Una grande famiglia di amici, attori, musicisti che fa perno attorno al defunto  Califano e a Francesco di Giacomo , scomparso tragicamente, senza dimenticare Vinicio Marchioni e Michele Cocozza rispettivamente protagonista e realizzatore  del video L’amore è ‘n’ incidente.

Lottoventisette è un disco di una malinconia espressiva che si denuda passo dopo passo in un continuo crescendo di sapori, entusiasmi e vita vissuta, pronta a contendere quel sapore incompreso tante volte di una Roma lucente, ma allo stesso tempo segreta, divincolata dalla nomea di capitale per riscoprire le proprie radici in un contorno  dialettale privo di confini.

Passo dopo passo si esplorano le dieci canzoni: cinque originali e cinque rivisitate, che aprono strade a nuove interpretazioni sonore toccando vertici di una musica d’autore sopraffina e delicata che riesce a sfiorare il cielo e a far vibrare l’aria di positività sostenuta da parole che con grande difficoltà si possono scordare, su tutte : I pini di Roma e Angeli agli angoli.

Un album di pensieri su carta che riscopre le proprie origini dimenticando il presente per gettarsi ad occhi chiusi in un passato fatto di piccole cose  e grandi soddisfazioni.

Two Moons – Elements (Irma Records)

Con i Two moons si fa un salto indietro di 30 anni e più, tra batterie sincopate e suoni che sembrano provenire da territori sconfinati e lontani.

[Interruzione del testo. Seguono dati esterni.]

Lemma returns_only_bind {S A R} (P : R -> Prop) (m : SE S A) (f : A -> SE S (option R)) :
  (forall a, returns_only P (f a)) -> returns_only P (m ≫= f).
Proof.
  intros Hf s r s'. rewrite bind_run. destruct (m s) as [[a|e] s1]; [|done].
  apply Hf.
Qed.

Lemma returns_only_try_catch {S R} (P : R -> Prop) (body : SE S (option R))
    (handler : Exn -> SE S (option R)) :
  returns_only P body -> (forall e, returns_only P (handler e)) ->
  returns_only P (try_catch body handler).
Proof.
  intros Hb Hh s r s'. unfold try_catch.
  destruct (body s) as [[a|e] s1] eqn:E.
  - intros [= -> ->]. by eapply Hb.
  - apply Hh.
Qed.

Ltac returns_only :=
  repeat first
    [ apply returns_only_throw
    | apply returns_only_ret; intros ? [=]; subst; try done
    | apply returns_only_bind; intros ?
    | apply returns_only_try_catch; [|intros ?]
    | match goal with
      | |- returns_only _ (if ?b then _ else _) => destruct b
      | |- returns_only _ (match ?x with _ => _ end) => destruct x
      end ].

Lemma audio_adapter_source host audioBuffer serviceName :
  returns_only
    (fun r => AudioRecognitionResult.source r = audioSourceTag serviceName)
    (FreeAudioRecognitionService.adapter host audioBuffer serviceName).
Proof.
  destruct serviceName; simpl;
    unfold FreeAudioRecognitionService.recognizeWithACRCloud,
      FreeAudioRecognitionService.recognizeWithAudD; returns_only.
Qed.
Lemma count_touch_count g st h : count (touch_count g st) h = count st h.
Proof.
  unfold touch_count, count.
  destruct (group_counts st !! g) eqn:E; [done|]. simpl.
  destruct (decide (g = h)) as [->|N].
  - by rewrite lookup_insert_eq, E.
  - by rewrite lookup_insert_ne.
Qed.

Lemma touch_count_same_view g st : same_view st (touch_count g st).
Proof.
  split; [apply count_touch_count|].
  unfold touch_count, source_count, metier_count.
  by destruct (group_counts st !! g).
Qed.

Lemma touch_count_id g st :
  is_Some (group_counts st !! g) → touch_count g st = st.
Proof. intros [c E]. unfold touch_count. by rewrite E. Qed.

Lemma nested_getitem_value h g k :
  (nested_getitem h g k).1 = nested_count h g k.
Proof.
  unfold nested_getitem, nested_count.
  destruct (h !! g) as [d|]; simpl; [|done].
  by destruct (d !! k).
Qed.

Lemma nested_getitem_count h g k g' k' :
  nested_count (nested_getitem h g k).2 g' k' = nested_count h g' k'.
Proof.
  unfold nested_getitem, nested_count.
  destruct (h !! g) as [d|] eqn:E; simpl.
  - destruct (d !! k) eqn:E'; simpl; [done|].
    destruct (decide (g = g')) as [->|N].
    + rewrite lookup_insert_eq, E. simpl.
      destruct (decide (k = k')) as [->|N'].
      * by rewrite lookup_insert_eq, E'.
      * by rewrite lookup_insert_ne.
    + by rewrite lookup_insert_ne.
  - destruct (decide (g = g')) as [->|N].
    + rewrite lookup_insert_eq, E. simpl.
      destruct (decide (k = k')) as [->|N'].
      * by rewrite lookup_singleton_eq.
      * by rewrite lookup_singleton_ne.
    + by rewrite lookup_insert_ne.
Qed.

Lemma nested_setitem_count h g k v g' k' :
  nested_count (nested_setitem h g k v) g' k' =
  if decide (g' = g ∧ k' = k) then v else nested_count h g' k'.
Proof.
  unfold nested_setitem, nested_count.
  destruct (decide (g = g')) as [->|N].
  - rewrite lookup_insert_eq. simpl.
    destruct (decide (k = k')) as [->|N'].
    + rewrite lookup_insert_eq. by rewrite decide_True.
    + rewrite lookup_insert_ne by done. rewrite decide_False by (intros [? ?]; congruence).
      by destruct (h !! g').
  - rewrite lookup_insert_ne by done. by rewrite decide_False by (intros [? ?]; congruence).
Qed.

Lemma source_groupes_getitem_eq g k st :
  ∃ st', source_groupes_getitem g k st = (Ok (source_count st g k), st') ∧
         same_view st st'.
Proof.
  unfold source_groupes_getitem, source_count.
  pose proof (nested_getitem_value (group_source_groupes st) g k) as V.
  pose proof (nested_getitem_count (group_source_groupes st) g k) as C.
  destruct (nested_getitem (group_source_groupes st) g k) as [c h].
  simpl in *. subst c. eexists. split; [done|]. by repeat split.
Qed.

Lemma metiers_getitem_eq g k st :
  ∃ st', metiers_getitem g k st = (Ok (metier_count st g k), st') ∧
         same_view st st'.
Proof.
  unfold metiers_getitem, metier_count.
  pose proof (nested_getitem_value (group_metiers st) g k) as V.
  pose proof (nested_getitem_count (group_metiers st) g k) as C.
  destruct (nested_getitem (group_metiers st) g k) as [c h].
  simpl in *. subst c. eexists. split; [done|]. by repeat split.
Qed.
(** The callbacks of a whole run, in the order they were made. *)
Definition all_effects (log : list invocation) : list event :=
  log ≫= inv_effects.

(** [{ value, valid, errors }] from the two variables. *)
Definition assemble (st : pstate) : PipelineResult :=
  {| value := st_value st;
     valid := negb (truthy (VNum (Z.of_nat (length (st_errors st)))));
     errors := st_errors st |}.

(** The two cells of an invocation whose variables hold [st], allocated
    on top of [h]. *)
Definition cells (h : list Store.cell) (st : pstate) : list Store.cell :=
  h ++ [Store.Accumulator (st_errors st); Store.Binding (st_value st)].

Definition scope_on (h : list Store.cell) : Store.scope :=
  {| Store.errors_at := length h; Store.value_at := S (length h) |}.

(** ** Error records *)

(** The shape of every record the executor's [error] builds: [code]
    first, [path] second, then the other properties of the context, each
    once. *)
Definition error_shaped (e : record) : Prop :=
  ∃ c p rest, e = ("code", c) :: ("path", p) :: rest
              ∧ NoDup (rest.*1) ∧ ("code" ∉ rest.*1) ∧ ("path" ∉ rest.*1).

(** [const { code, ...context } = e; error(code, context)] *)
Definition forwarded (e : record) : event :=
  Error (field "code" e) (VObj (remove_prop "code" e)).

(** The context [keyError] and [itemError] pass on. *)
Definition prefix_context (segment : jsvalue) (context : record) : jsvalue :=
  VObj (assign_prop "path"
          (VArr (concat [segment] (or_else (field "path" context) (VArr []))))
          (spread_into [] (VObj context))).

(** An error of the nested schema as the combinator hands it to the outer
    [error]. *)
Definition relayed (segment : jsvalue) (e : record) : event :=
  Error (field "code" e) (prefix_context segment (remove_prop "code" e)).

(** [e] is [e'] with [segment] put in front of its path. *)
Definition path_prefixed (segment : jsvalue) (e' e : record) : Prop :=
  field "code" e = field "code" e'
  ∧ field "path" e = VArr (concat [segment] (or_else (field "path" e') (VArr []))).

Definition path_begins (segments : list jsvalue) (e : record) : Prop :=
  ∃ rest, field "path" e = VArr (segments ++ rest).

Definition has_array_path (e : record) : Prop := ∃ path, field "path" e = VArr path.

(** A field that is present and not [undefined]. *)
Definition populated (k : string) (o : record) : Prop :=
  ∃ v, lookup_prop k o = Some v ∧ v ≠ VUndefined.

Definition fully_populated (e : record) : Prop :=
  populated "code" e ∧ populated "path" e ∧ populated "message" e.
(** * Inventory planner: BOM explosion, ledger reconciliation, coverage simulation

    A shallow embedding of [process_workbook] and its helpers from
    [inventory_planner_app.py], and the properties of the planning pipeline
    proved (or refuted) on it.

    Conventions.
    - Spreadsheet coordinates are 1-based Python integers, modelled in [Z].
    - A worksheet is a finite map from (row, column) to cell values, together
      with the dimensions [max_row] and [max_column] that the loops read once
      before iterating.
    - Python exceptions are the [Raise] branch of the result type [res].
    - Quantities are Python floats.  The development is parametric in the
      number type [F] and its operations (class [PyFloat]); a theorem that
      needs an arithmetic law states it as a hypothesis.  The integer instance
      [Z_PyFloat] is used to run the model on concrete workbooks.
    - Strings are byte strings; [strip] and [upper] follow Python on the
      ASCII range. *)

From Stdlib Require Import ZArith Lia Ascii String.
From stdpp Require Import gmap strings list sorting pretty.

Local Open Scope string_scope.
Local Open Scope Z_scope.
Local Open Scope list_scope.

(** ** Exceptions and results *)

Inductive exn : Type :=
  | TypeError
  | ValueError (msg : string)
  | IndexError
  | StopIteration.

(** [str(e)], which the caller interpolates into its error banner: the
    message given to a [ValueError], the empty string for a [StopIteration]
    raised by [next].  The wording of the other two depends on the operand
    and is not modelled. *)
Definition exn_message (e : exn) : option string :=
  match e with
  | ValueError msg => Some msg
  | StopIteration => Some ""
  | TypeError | IndexError => None
  end.

Inductive res (A : Type) : Type :=
  | Ok (a : A)
  | Raise (e : exn).
Arguments Ok {A} a.
Arguments Raise {A} e.

#[export] Instance res_ret : MRet res := fun _ a => Ok a.
#[export] Instance res_bind : MBind res := fun _ _ f m =>
  match m with
  | Ok a => f a
  | Raise e => Raise e
  end.

(** [try: body except Exception: handler] *)
Definition try_except {A} (body : res A) (handler : A) : A :=
  match body with
  | Ok a => a
  | Raise _ => handler
  end.

(** ** Python integers, ranges and sequences *)

(** [range(lo, hi)] *)
Definition py_range (lo hi : Z) : list Z :=
  (fun i : nat => lo + Z.of_nat i) <$> seq 0 (Z.to_nat (hi - lo)).

(** [l[i]] on a list or tuple: negative indices count from the end, an index
    out of range raises [IndexError]. *)
Definition py_index {A} (l : list A) (i : Z) : res A :=
  let j := if i <? 0 then Z.of_nat (length l) + i else i in
  if j <? 0 then Raise IndexError
  else match l !! Z.to_nat j with
       | Some a => Ok a
       | None => Raise IndexError
       end.

(** ** Strings *)

(** [c.isspace()] for an ASCII character. *)
Definition py_isspace (c : ascii) : bool :=
  let n := Ascii.N_of_ascii c in
  ((9 <=? n) && (n <=? 13) || (28 <=? n) && (n <=? 32))%N.

Definition ascii_upper (c : ascii) : ascii :=
  let n := Ascii.N_of_ascii c in
  if ((97 <=? n) && (n <=? 122))%N then Ascii.ascii_of_N (n - 32) else c.

Definition ascii_lower (c : ascii) : ascii :=
  let n := Ascii.N_of_ascii c in
  if ((65 <=? n) && (n <=? 90))%N then Ascii.ascii_of_N (n + 32) else c.

Fixpoint str_map (f : ascii -> ascii) (s : string) : string :=
  match s with
  | EmptyString => EmptyString
  | String c s' => String (f c) (str_map f s')
  end.
(** [d.append(x)]: append on the right; when the deque is at capacity the
    leftmost item is dropped. *)
Definition deque_append {A} (d : deque A) (x : A) : deque A :=
  let items := dq_items d ++ [x] in
  Deque (dq_maxlen d) (drop (length items - dq_maxlen d) items).

(** [list(d)[-k:]] *)
Definition last_k {A} (k : nat) (l : list A) : list A := drop (length l - k) l.

(** ** [datetime] and its ISO-8601 text form

    A [datetime] carries the calendar fields and its [tzinfo] ([None]: a
    naive datetime).  Of a [tzinfo] the module observes the UTC offset it
    gives the datetime, in microseconds.  [Timezone o] is the fixed-offset
    [datetime.timezone(timedelta(microseconds=o))]; [timezone.utc] is
    [Timezone 0].  [Zone key o fold_matters] is any other [tzinfo] object,
    named by [key] ([zoneinfo.ZoneInfo(key)] for instance), at a wall time
    where it gives the offset [o]; [fold_matters] tells whether the other
    value of the datetime's [fold] would give another offset (an ambiguous
    or skipped wall time).  The [fold] attribute itself is not a field: it
    is not printed, and comparisons see it only through [fold_matters].

    The printer follows [isoformat], [_format_time] and [_format_offset] of
    CPython's [Lib/datetime.py]; the parser follows [datetime_fromisoformat],
    [parse_isoformat_date], [parse_isoformat_time], [parse_hh_mm_ss_ff] and
    [tzinfo_from_isoformat_results] of [Modules/_datetimemodule.c], the
    implementation the interpreter loads, as of CPython 3.10.  Later
    versions accept further ISO-8601 spellings, where this parser raises;
    the strings [isoformat] prints are read the same way by all of them.
    Both are library code, not code of this repository. *)

Inductive tzinfo :=
| Timezone (offset : Z)
| Zone (key : string) (offset : Z) (fold_matters : bool).

Record datetime := Datetime {
  year : Z; month : Z; day : Z;
  hour : Z; minute : Z; second : Z; microsecond : Z;
  tz : option tzinfo
}.

Definition tz_offset (t : tzinfo) : Z :=
  match t with
  | Timezone o => o
  | Zone _ o _ => o
  end.

(** [d.utcoffset()], in microseconds. *)
Definition utcoffset (d : datetime) : option Z := tz_offset <$> tz d.

(** Whether [d.replace(fold=not d.fold).utcoffset()] differs from
    [d.utcoffset()]. *)
Definition fold_dependent (d : datetime) : bool :=
  match tz d with
  | Some (Zone _ _ b) => b
  | _ => false
  end.

Definition is_leap (y : Z) : bool :=
  (y mod 4 =? 0) && (negb (y mod 100 =? 0) || (y mod 400 =? 0)).

Definition days_in_month (y m : Z) : Z :=
  if m =? 2 then (if is_leap y then 29 else 28)
  else if (m =? 4) || (m =? 6) || (m =? 9) || (m =? 11) then 30
  else 31.

Definition microseconds_per_day : Z := 86400000000.

(** The range checks of the [datetime] and [timezone] constructors. *)
Definition valid_datetime (d : datetime) : bool :=
  (1 <=? year d) && (year d <=? 9999) &&
  (1 <=? month d) && (month d <=? 12) &&
  (1 <=? day d) && (day d <=? days_in_month (year d) (month d)) &&
  (0 <=? hour d) && (hour d <=? 23) &&
  (0 <=? minute d) && (minute d <=? 59) &&
  (0 <=? second d) && (second d <=? 59) &&
  (0 <=? microsecond d) && (microsecond d <=? 999999) &&
  match utcoffset d with
  | None => true
  | Some off => (- microseconds_per_day <? off) && (off <? microseconds_per_day)
  end.

Definition aware (d : datetime) : bool :=
  match utcoffset d with Some _ => true | None => false end.

Definition digit (z : Z) : ascii := ascii_of_nat (Z.to_nat (48 + z)).

Definition digit_val (c : ascii) : option Z :=
  let n := Z.of_nat (nat_of_ascii c) in
  if (48 <=? n) && (n <=? 57) then Some (n - 48) else None.

(** ["%02d" % z], ["%04d" % z] and ["%06d" % z] on values that fit. *)
Definition fmt2 (z : Z) : list ascii := [digit (z / 10 mod 10); digit (z mod 10)].
Definition fmt4 (z : Z) : list ascii :=
  [digit (z / 1000 mod 10); digit (z / 100 mod 10); digit (z / 10 mod 10); digit (z mod 10)].
Definition fmt6 (z : Z) : list ascii :=
  [digit (z / 100000 mod 10); digit (z / 10000 mod 10); digit (z / 1000 mod 10);
   digit (z / 100 mod 10); digit (z / 10 mod 10); digit (z mod 10)].

(** [int(s)] on a string of decimal digits ([None]: [ValueError]). *)
Fixpoint parse_digits_from (acc : Z) (s : list ascii) : option Z :=
  match s with
  | [] => Some acc
  | c :: rest =>
      match digit_val c with
      | Some v => parse_digits_from (10 * acc + v) rest
      | None => None
      end
  end.

Definition parse_int (s : list ascii) : option Z :=
  match s with
  | [] => None
  | _ => parse_digits_from 0 s
  end.

Definition colon : ascii := ":"%char.
Definition dash : ascii := "-"%char.
Definition plus_sign : ascii := "+"%char.
Definition dot : ascii := "."%char.

(** [_format_time(hh, mm, ss, us, 'auto')] *)
Definition format_time (hh mm ss us : Z) : list ascii :=
  fmt2 hh ++ [colon] ++ fmt2 mm ++ [colon] ++ fmt2 ss ++
  (if us =? 0 then [] else dot :: fmt6 us).

(** The digits of [_format_offset] for an offset of [a] microseconds,
    [a >= 0]: [HH:MM], then [:SS] when the offset has seconds or
    microseconds, then [.ffffff] when it has microseconds. *)
Definition format_offset_digits (a : Z) : list ascii :=
  let hh := a / 3600000000 in
  let r := a mod 3600000000 in
  let mm := r / 60000000 in
  let ss := r mod 60000000 in
  fmt2 hh ++ [colon] ++ fmt2 mm ++
  (if ss =? 0 then []
   else [colon] ++ fmt2 (ss / 1000000) ++
        (if ss mod 1000000 =? 0 then [] else dot :: fmt6 (ss mod 1000000))).

(** [_format_offset(off)] *)
Definition format_offset (off : option Z) : list ascii :=
  match off with
  | None => []
  | Some o => (if o <? 0 then dash else plus_sign) :: format_offset_digits (Z.abs o)
  end.

(** [datetime.isoformat()] with the default separator ['T']. *)
Definition isoformat_chars (d : datetime) : list ascii :=
  fmt4 (year d) ++ [dash] ++ fmt2 (month d) ++ [dash] ++ fmt2 (day d) ++ ["T"%char] ++
  format_time (hour d) (minute d) (second d) (microsecond d) ++
  format_offset (utcoffset d).

Definition isoformat (d : datetime) : string := string_of_list_ascii (isoformat_chars d).

(** [_parse_isoformat_date(dtstr)] on the first ten characters. *)
Definition parse_isoformat_date (s : list ascii) : option (Z * Z * Z) :=
  match s with
  | [y1; y2; y3; y4; s1; m1; m2; s2; d1; d2] =>
      if bool_decide (s1 = dash) && bool_decide (s2 = dash) then
        y ← parse_int [y1; y2; y3; y4];
        m ← parse_int [m1; m2];
        d ← parse_int [d1; d2];
        Some (y, m, d)
      else None
  | _ => None
  end.

(** The fraction after the ['.']: three or six digits. *)
Definition parse_fraction (frac : list ascii) : option Z :=
  if bool_decide (length frac = 3%nat) then v ← parse_int frac; Some (v * 1000)
  else if bool_decide (length frac = 6%nat) then parse_int frac
  else None.

(** [_parse_hh_mm_ss_ff(tstr)]: [HH[:MM[:SS[.fff[fff]]]]], the loop over the
    three components unrolled. *)
Definition parse_hh_mm_ss_ff (s : list ascii) : option (Z * Z * Z * Z) :=
  match s with
  | [h1; h2] => h ← parse_int [h1; h2]; Some (h, 0, 0, 0)
  | h1 :: h2 :: c1 :: m1 :: m2 :: rest1 =>
      h ← parse_int [h1; h2];
      if bool_decide (c1 = colon) then
        m ← parse_int [m1; m2];
        match rest1 with
        | [] => Some (h, m, 0, 0)
        | c2 :: s1 :: s2 :: rest2 =>
            if bool_decide (c2 = colon) then
              sec ← parse_int [s1; s2];
              match rest2 with
              | [] => Some (h, m, sec, 0)
              | c3 :: frac =>
                  if bool_decide (c3 = dot) then
                    us ← parse_fraction frac; Some (h, m, sec, us)
                  else None
              end
            else None
        | _ => None
        end
      else None
  | _ => None
  end.

(** The scan of [parse_isoformat_time] for the start of the offset: the
    index of the first ['+'] or ['-']. *)
Fixpoint find_sign (s : list ascii) : option nat :=
  match s with
  | [] => None
  | x :: rest =>
      if bool_decide (x = plus_sign) || bool_decide (x = dash) then Some 0%nat
      else S <$> find_sign rest
  end.

(** [parse_isoformat_time]: the time of day, then the offset that starts at
    the first sign, returned as whole seconds and microseconds, both
    signed. *)
Definition parse_isoformat_time (s : list ascii)
  : option (Z * Z * Z * Z * option (Z * Z)) :=
  match find_sign s with
  | None => '(h, m, sec, us) ← parse_hh_mm_ss_ff s; Some (h, m, sec, us, None)
  | Some i =>
      '(h, m, sec, us) ← parse_hh_mm_ss_ff (take i s);
      let tzstr := drop (S i) s in
      if bool_decide (length tzstr = 5%nat) || bool_decide (length tzstr = 8%nat)
         || bool_decide (length tzstr = 15%nat) then
        '(th, tm, ts, tus) ← parse_hh_mm_ss_ff tzstr;
        let tzsign := if bool_decide (s !! i = Some dash) then -1 else 1 in
        Some (h, m, sec, us, Some (tzsign * (th * 3600 + tm * 60 + ts), tzsign * tus))
      else None
  end.

(** [tzinfo_from_isoformat_results]: an offset of zero whole seconds gives
    [timezone.utc], whatever its microseconds; any other offset gives the
    fixed-offset timezone of that offset. *)
Definition tzinfo_from_isoformat_results (tzres : option (Z * Z)) : option tzinfo :=
  match tzres with
  | None => None
  | Some (tzoffset, tz_useconds) =>
      if tzoffset =? 0 then Some (Timezone 0)
      else Some (Timezone (tzoffset * 1000000 + tz_useconds))
  end.

(** The characters of a printed time of day or offset: digits, [':'] and
    ['.'], none of which is a sign. *)
Definition unsigned_chars (s : list ascii) : Prop :=
  Forall (λ x, x ≠ dash ∧ x ≠ plus_sign) s.

(** [datetime.fromisoformat(s)]; [None] stands for [ValueError].  A string
    of ten characters is a date at midnight; otherwise the time starts
    after the separator, the eleventh character. *)
Definition fromisoformat (str : string) : option datetime :=
  let s := list_ascii_of_string str in
  '(y, mo, d) ← parse_isoformat_date (take 10 s);
  '(h, mi, sec, us, tzres) ←
     (if bool_decide (length s ≤ 10)%nat then Some (0, 0, 0, 0, None)
      else parse_isoformat_time (drop 11 s));
  let dt := Datetime y mo d h mi sec us (tzinfo_from_isoformat_results tzres) in
  if valid_datetime dt then Some dt else None.

(** What [fromisoformat] makes of the text [isoformat] prints for [d]: the
    same calendar fields, and for an aware [d] the fixed-offset timezone of
    its offset, an offset under one second read back as [timezone.utc]. *)
Definition reparsed_tz (o : Z) : tzinfo :=
  if Z.abs o <? 1000000 then Timezone 0 else Timezone o.

Definition reparsed (d : datetime) : datetime :=
  Datetime (year d) (month d) (day d) (hour d) (minute d) (second d) (microsecond d)
           (reparsed_tz <$> utcoffset d).

(** ** Comparing datetimes

    [datetime.__eq__] of [Lib/datetime.py] ([_cmp] with [allow_mixed]):
    datetimes that share their [tzinfo] object compare by their fields; if
    either one's offset depends on its fold they are unequal; with equal
    offsets (or both naive) they compare by their fields; a naive and an
    aware one are unequal; otherwise they compare as instants. *)

Definition same_tzinfo (a b : option tzinfo) : bool :=
  match a, b with
  | None, None => true
  | Some (Timezone o1), Some (Timezone o2) => o1 =? o2
  | Some (Zone k1 _ _), Some (Zone k2 _ _) => bool_decide (k1 = k2)
  | _, _ => false
  end.

Definition same_fields (a b : datetime) : bool :=
  (year a =? year b) && (month a =? month b) && (day a =? day b) &&
  (hour a =? hour b) && (minute a =? minute b) && (second a =? second b) &&
  (microsecond a =? microsecond b).

(** [_days_before_year], [_days_before_month] and [_ymd2ord]. *)
Definition days_before_year (y : Z) : Z :=
  let y1 := y - 1 in y1 * 365 + y1 / 4 - y1 / 100 + y1 / 400.

Definition days_before_month (y m : Z) : Z :=
  nth (Z.to_nat (m - 1)) [0; 31; 59; 90; 120; 151; 181; 212; 243; 273; 304; 334] 0
  + (if (2 <? m) && is_leap y then 1 else 0).

Definition ymd2ord (y m d : Z) : Z := days_before_year y + days_before_month y m + d.

(** The instant of an aware datetime with offset [off], in microseconds
    from the start of day 0 of the proleptic calendar. *)
Definition utc_microseconds (d : datetime) (off : Z) : Z :=
  (((ymd2ord (year d) (month d) (day d) * 24 + hour d) * 60 + minute d) * 60 + second d)
  * 1000000 + microsecond d - off.

Definition datetime_eq (a b : datetime) : bool :=
  if same_tzinfo (tz a) (tz b) then same_fields a b
  else if fold_dependent a || fold_dependent b then false
  else
    match utcoffset a, utcoffset b with
    | None, None => same_fields a b
    | Some oa, Some ob =>
        if oa =? ob then same_fields a b
        else utc_microseconds a oa =? utc_microseconds b ob
    | _, _ => false
    end.

(** [==] on an optional timestamp: [None == None], and [None] differs from
    every datetime. *)
Definition timestamp_eq (a b : option datetime) : bool :=
  match a, b with
  | Some x, Some y => datetime_eq x y
  | None, None => true
  | _, _ => false
  end.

Una voce che convince fin dalle prime battute, che ingloba Joy Division e Bauhaus quasi a chiudere un cerchio magico che si esprime nell’arcana oscurità di queste 10 tracce , scivolando perentorie quasi fossero nuvole di vapore che costantemente si alzano per far vedere l’orizzonte come non si era mai visto prima.

Una lenta trasformazione che sfumatura dopo sfumataura si concentra in interminate melodie, una profondità toccata e rivelata da sonar acquatici che creano mondi su mondi, strade su strade per arrivare all’insospettabile bisogno di vita e rinascita dalle macerie del tempo.

Si inizia con Welcome to my Joy per vibrate sterzanti in Snow, bellissima ballad di puro romanticismo celato, poi come in un soffio si passa ad Autumn altro gioiello stagionale minimale e dirompente.

Le canzoni poi scivolano mantenendo lo stesso stile della prima parte del disco e fra tutte spicca nel finale la strumentale in contorsione mistica Leaves.

Un disco che riporta in auge uno stile quasi dimenticato, ma che ha posto le basi per tutto l’indie rock moderno, i Two Moons sanno bene che cosa vogliono e questo disco è l’emblema di una trasformazione che sembra quasi non finire mai.